[YOUR INSTRUCTIONS] Every line with the string "parser" should be copied from the data.

[RECORD EXTRACTS]
(** [if process.poll() is None: ...], the termination block. *)
Definition stop_process : M unit :=
  exited <- poll_exited ;;
  if exited then ret tt
  else if is_windows env then taskkill
  else
    terminate ;;
    ended <- wait 2000 ;;
    if ended then ret tt else kill.

Definition test_channel_success_keywords : list string :=
  ["Stream #"; "Video:"; "Duration:"].
Definition test_channel_connecting_keywords : list string :=
  ["Opening"; "buffer"; "Cache"; "Connected"; "AVIO"].

(** The body of the [try] block of [test_channel]. *)
Definition test_channel_try (name url : string)
  (timeout grace_period extended_check : Z) : M (string * string * bool) :=
  popen ;;
  thread_start ;;
  fl <- phases test_channel_success_keywords test_channel_connecting_keywords
               timeout grace_period extended_check ;;
  stop_process ;;
  if fst fl then print (MsgSuccess name) ;; ret (name, url, true)
  else if snd fl then print (MsgMaybe name) ;; ret (name, url, false)
  else print (MsgFail name) ;; ret (name, url, false).

Definition test_channel (name url : string)
  (timeout grace_period extended_check : Z) : M (string * string * bool) :=
  print (MsgTesting name) ;;
  try_except
    (test_channel_try name url timeout grace_period extended_check)
    (fun e => print (MsgError name e) ;; ret (name, url, false)).
(** * HealthScan AI backend: the token-verification gate and its routes

    A shallow embedding of [backend/auth_utils.py] and [backend/main.py].

    The two files are glue around three outside collaborators: FastAPI's
    [HTTPBearer] security scheme, the Firebase Admin SDK
    ([credentials.Certificate], [firebase_admin.initialize_app],
    [auth.verify_id_token]) and the operating system ([os.getenv],
    [os.path.exists]).  None of them is part of the repository, so they are
    taken as parameters, gathered in the record [Env]; everything else is
    translated from the two source files.

    Python dictionaries are [gmap string value]; exceptions are threaded
    through a small state-and-error monad whose state holds the process-wide
    Firebase application, the standard output and a log of the calls made
    while a request is served. *)

From Stdlib Require Import ZArith Ascii.
From stdpp Require Import gmap strings list fin_maps.

Open Scope Z_scope.
Open Scope string_scope.

(** ** Python values and exceptions *)

Module Py.

(** The JSON-shaped values that travel through the code: token claims and
    response bodies. *)
#[warnings="-register-all"] Inductive value : Type :=
  | VNone
  | VBool (b : bool)
  | VInt (z : Z)
  | VStr (s : string)
  | VList (l : list value)
  | VDict (d : gmap string value).

(** A raised [Exception], seen through its class name and its [str()]. *)
Record Exception : Type := mkException {
  exc_type : string;
  exc_str : string
}.

(** [d.get(k)]: the value bound to [k], [None] when there is none. *)
Definition get (d : gmap string value) (k : string) : value :=
  default VNone (d !! k).

(** [d[k]]: raises [KeyError] on a missing key. *)
Definition getitem (d : gmap string value) (k : string) : Exception + value :=
  match d !! k with
  | Some v => inr v
  | None => inl (mkException "KeyError" ("'" ++ k ++ "'"))
  end.
Lemma lookup_zip_is_Some (names : list string) (vals : list pyfloat)
    (c : string) :
  c ∈ names → length names = length vals →
  is_Some ((list_to_map (zip names vals) : gmap string pyfloat) !! c).
Proof.
  intros Hc Hlen. apply not_eq_None_Some. intros Hnone.
  apply not_elem_of_list_to_map in Hnone. apply Hnone.
  rewrite fst_zip by lia. done.
Qed.

Lemma author_values_length df u :
  length (author_values df u) = length feature_names.
Proof. reflexivity. Qed.

Lemma author_cells_numeric df u (c : string) :
  c ∈ feature_names → ∃ q, author_cells df u !! c = Some (Num q).
Proof.
  intros Hc. unfold author_cells. rewrite lookup_fmap.
  destruct (lookup_zip_is_Some feature_names (author_values df u) c Hc)
    as [x ->]; [by rewrite author_values_length|].
  destruct (fill_is_num 0 x) as [q Hq]. exists q. simpl. by rewrite Hq.
Qed.

Lemma group_sort_values_length df u :
  length (group (sort_values df) u) = length (group df u).
Proof. unfold group. by rewrite sort_values_Permutation. Qed.

(** An author with a single message has no gap to average. *)
Lemma author_cells_single_message df u :
  length (group df u) = 1%nat →
  author_cells df u !! "avg_response_time_hours" = Some (Num 0).
Proof.
  intros Hone. rewrite <- group_sort_values_length in Hone.
  unfold author_cells, author_values.
  destruct (group (sort_values df) u) as [|m [|m' g]]; [done| |done].
  unfold size_agg.
  destruct (length_agg_shape (group df u)) as (a1 & a2 & a3 & ->).
  destruct (daily_agg_shape (group df u)) as [b1 ->].
  generalize (night_ratio df u). intros b3.
  destruct (emotional_agg_shape (group df u)) as (c1 & c2 & c3 & c4 & ->).
  destruct (link_agg_shape (group df u)) as (d1 & d2 & ->).
  generalize (Qnat (size (conversation_starts df) u)).
  generalize (Qnat (length (group df u))). intros x y.
  generalize (parser.timestamp m). intros t.
  vm_compute. reflexivity.
Qed.

Lemma feature_columns_eq df :
  pd.columns (extract_all_features df) = "user" :: feature_names.
Proof. reflexivity. Qed.

(** The one row of an author in the feature table. *)
Lemma author_row df u :
  u ∈ parser.user <$> df →
  filter (λ r, pd.r_user r = u) (pd.rows (extract_all_features df))
  = [pd.plain u (author_cells df u)].
Proof.
  intros Hu%elem_of_group_keys.
  rewrite (represents_matches _ _ _ u (NoDup_group_keys df)
             (represents_features df)).
  by rewrite decide_True.
Qed.

End feature_rows.
(** C5, as the code has it.  Each addition under its own condition,
    whatever the state of the other stream.  Adding a frame when the video
    stream was never initialized raises [AttributeError], also once the
    audio stream is initialized.  Adding audio when the audio stream was
    never initialized returns and appends the chunk, also once the video
    stream is initialized; and it does the same when the audio stream is
    initialized: [add_audio_chunk] makes no check at all. *)
Theorem add_before_initialize hp frame pcm :
  (AviFile.video_stream_header (AviFile.self hp) = None ->
   outcome (AviFile.add_video_frame frame) hp = Raise AttributeError) /\
  (AviFile.audio_stream_header (AviFile.self hp) = None ->
   outcome (AviFile.add_audio_chunk pcm) hp = Ok tt /\
   AviFile.audio_chunks (AviFile.self (after (AviFile.add_audio_chunk pcm) hp)) =
     AviFile.audio_chunks (AviFile.self hp) ++ [(b "01wb", pcm)]) /\
  (forall h,
     AviFile.audio_stream_header (AviFile.self hp) = Some h ->
     outcome (AviFile.add_audio_chunk pcm) hp = Ok tt /\
     AviFile.audio_chunks (AviFile.self (after (AviFile.add_audio_chunk pcm) hp)) =
       AviFile.audio_chunks (AviFile.self hp) ++ [(b "01wb", pcm)]).
Proof.
  split; [intros Hv; apply add_video_frame_raises; exact Hv|].
  split; [intros _|intros h _]; split; reflexivity.
Qed.

Lemma add_before_initialize_witness :
  outcome (AviFile.add_video_frame (b "abcd")) audio_initialized =
    Raise AttributeError /\
  (outcome (AviFile.add_audio_chunk (Some (b "wxyz"))) video_only = Ok tt /\
   AviFile.audio_chunks
     (AviFile.self (after (AviFile.add_audio_chunk (Some (b "wxyz"))) video_only)) =
     AviFile.audio_chunks (AviFile.self video_only) ++ [(b "01wb", Some (b "wxyz"))]) /\
  (outcome (AviFile.add_audio_chunk (Some (b "wxyz"))) audio_initialized = Ok tt /\
   AviFile.audio_chunks
     (AviFile.self
        (after (AviFile.add_audio_chunk (Some (b "wxyz"))) audio_initialized)) =
     AviFile.audio_chunks (AviFile.self audio_initialized) ++
     [(b "01wb", Some (b "wxyz"))]).
Proof.
  split; [|split].
  - apply (proj1 (add_before_initialize audio_initialized (b "abcd") None)).
    reflexivity.
  - apply (proj1 (proj2 (add_before_initialize video_only (b "abcd")
                           (Some (b "wxyz"))))).
    reflexivity.
  - apply (proj2 (proj2 (add_before_initialize audio_initialized (b "abcd")
                           (Some (b "wxyz"))))
             audio_header_22050).
    reflexivity.
Defined.
(* ===== verification/_CoqProject ===== *)
-Q . S2P
Prelude.v
CLib.v
Hardware.v
Screen.v
Printf.v
FileSystem.v
Pic.v
Idt.v
Segments.v
Rtc.v
MemOps.v
Paging.v
Kernel.v
FdTable.v
Drivers.v
Streams.v
Process.v
CmdLine.v
Lifecycle.v
Terminals.v
Testcases.v
Keyboard.v
KeyboardSpec.v
Waiting.v
WaitingSpec.v
Syscall.v
SyscallSpec.v
Getargs.v
Vidmap.v
Exceptions.v
Boot.v
UserLib.v
Programs.v
Syserr.v
Emulate.v
UserSpec.v
SyserrSpec.v
ReadersSpec.v
RunSpec.v
ShellSpec.v
PromptSpec.v
SyscallTypes.v
ExceptionSpec.v
BootSpec.v
Fish.v
FishSpec.v
EmulateSpec.v
GrepSpec.v
Sample.v
FishExamples.v
BootExamples.v
Examples.v
ProgramExamples.v
GrepExamples.v
PromptExamples.v
(* ===== verification/Hardware.v ===== *)
(** What the kernel reaches outside its own variables: port I/O, the
    interrupt flag and byte-addressed memory ([student-distrib/lib.h]).

    A port read answers with the next value of an arbitrary input stream, so
    a theorem about a driver holds whatever the device answers.  Every port
    access is recorded with the interrupt flag it ran under. *)

From S2P Require Import Prelude.

(** * Port I/O and the interrupt flag *)

Inductive io_event : Type :=
| Out (data port : Z) (enabled : bool)
| In (data port : Z) (enabled : bool).

#[export] Instance io_event_eq_dec : EqDecision io_event.
Proof. solve_decision. Defined.

Record io_state : Type := mkIO {
  if_flag : bool;                (* EFLAGS.IF *)
  io_trace : list io_event;      (* newest first *)
  inputs : nat -> Z;             (* what the devices answer *)
  in_pos : nat;                  (* how many answers were consumed *)
}.

Definition set_if (b : bool) (s : io_state) : io_state :=
  mkIO b (io_trace s) (inputs s) (in_pos s).

(** ** lib.h: outb, inb *)
Definition outb (data port : Z) (s : io_state) : io_state :=
  mkIO (if_flag s) (Out (u8 data) (u16 port) (if_flag s) :: io_trace s) (inputs s) (in_pos s).

Definition inb (port : Z) (s : io_state) : Z * io_state :=
  let v := u8 (inputs s (in_pos s)) in
  (v, mkIO (if_flag s) (In v (u16 port) (if_flag s) :: io_trace s)
           (inputs s) (Datatypes.S (in_pos s))).

(** ** lib.h: inw, inl, outw, outl

    The bytes of two or four consecutive ports, little-endian ([inl] is a
    constructor of Rocq's sums: [inl'] here). *)
Definition inw (port : Z) (s : io_state) : Z * io_state :=
  let '(lo, s) := inb port s in
  let '(hi, s) := inb (port + 1) s in
  (Z.lor lo (Z.shiftl hi 8), s).

Definition inl' (port : Z) (s : io_state) : Z * io_state :=
  let '(lo, s) := inw port s in
  let '(hi, s) := inw (port + 2) s in
  (Z.lor lo (Z.shiftl hi 16), s).

Definition outw (data port : Z) (s : io_state) : io_state :=
  outb (Z.shiftr data 8) (port + 1) (outb data port s).

Definition outl (data port : Z) (s : io_state) : io_state :=
  outw (Z.shiftr data 16) (port + 2) (outw data port s).

(** ** lib.h: cli, sti, cli_and_save, restore_flags *)
Definition cli : io_state -> io_state := set_if false.
Definition sti : io_state -> io_state := set_if true.
Definition cli_and_save (s : io_state) : bool * io_state := (if_flag s, cli s).
Definition restore_flags (flags : bool) : io_state -> io_state := set_if flags.

(** [s'] is [s] after the events [evs] (newest first): flag restored, devices
    answering as before. *)
Record io_step (evs : list io_event) (s s' : io_state) : Prop := {
  step_if : if_flag s' = if_flag s;
  step_trace : io_trace s' = evs ++ io_trace s;
  step_inputs : inputs s' = inputs s;
}.

Lemma io_step_refl s : io_step [] s s.
Proof. by constructor. Qed.

Lemma io_step_trans e1 e2 s1 s2 s3 :
  io_step e1 s1 s2 -> io_step e2 s2 s3 -> io_step (e2 ++ e1) s1 s3.
Proof.
  intros [I1 T1 N1] [I2 T2 N2]. constructor; [congruence| |congruence].
  by rewrite T2, T1, app_assoc.
Qed.

(** * Memory *)

Abbreviation mem := (gmap Z Z).
Definition get (m : mem) (a : Z) : Z := default 0 (m !! a).
Definition put (m : mem) (a v : Z) : mem := <[a := v]> m.

Lemma get_put m a b v : get (put m a v) b = if decide (a = b) then v else get m b.
Proof.
  unfold get, put. case_decide; subst.
  - by rewrite lookup_insert_eq.
  - by rewrite lookup_insert_ne.
Qed.
Lemma get_put_eq m a v : get (put m a v) a = v.
Proof. rewrite get_put. by rewrite decide_True. Qed.
Lemma get_put_ne m a b v : a <> b -> get (put m a v) b = get m b.
Proof. intros. rewrite get_put. by rewrite decide_False. Qed.

(** [m'] and [m] hold the same bytes outside [lo, hi). *)
Definition same_outside (lo hi : Z) (m m' : mem) : Prop :=
  forall a, ~ (lo <= a < hi) -> get m' a = get m a.

#[export] Instance same_outside_preorder lo hi : PreOrder (same_outside lo hi).
Proof.
  split; [by intros m a|]. intros m1 m2 m3 H1 H2 a Ha. by rewrite H2, H1.
Qed.

Lemma same_outside_put lo hi m a v : lo <= a < hi -> same_outside lo hi m (put m a v).
Proof. intros Ha b Hb. apply get_put_ne. naive_solver lia. Qed.

(** Memories with the same bytes: coarser than equality of maps. *)
Definition mem_eq (m1 m2 : mem) : Prop := forall a, get m1 a = get m2 a.
#[export] Instance mem_eq_equiv : Equivalence mem_eq.
Proof.
  split; [by intros m a|by intros m1 m2 H a|].
  intros m1 m2 m3 H1 H2 a. by rewrite H1.
Qed.
#[export] Instance get_proper : Proper (mem_eq ==> eq ==> eq) get.
Proof. intros m1 m2 H a ? <-. apply H. Qed.
#[export] Instance put_proper : Proper (mem_eq ==> eq ==> eq ==> mem_eq) put.
Proof. intros m1 m2 H a ? <- v ? <- b. rewrite !get_put. by case_decide. Qed.

#[global] Typeclasses Opaque get put.
Arguments get : simpl never.
Arguments put : simpl never.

[REPLY]
  generalize (parser.timestamp m). intros t.
  u ∈ parser.user <$> df →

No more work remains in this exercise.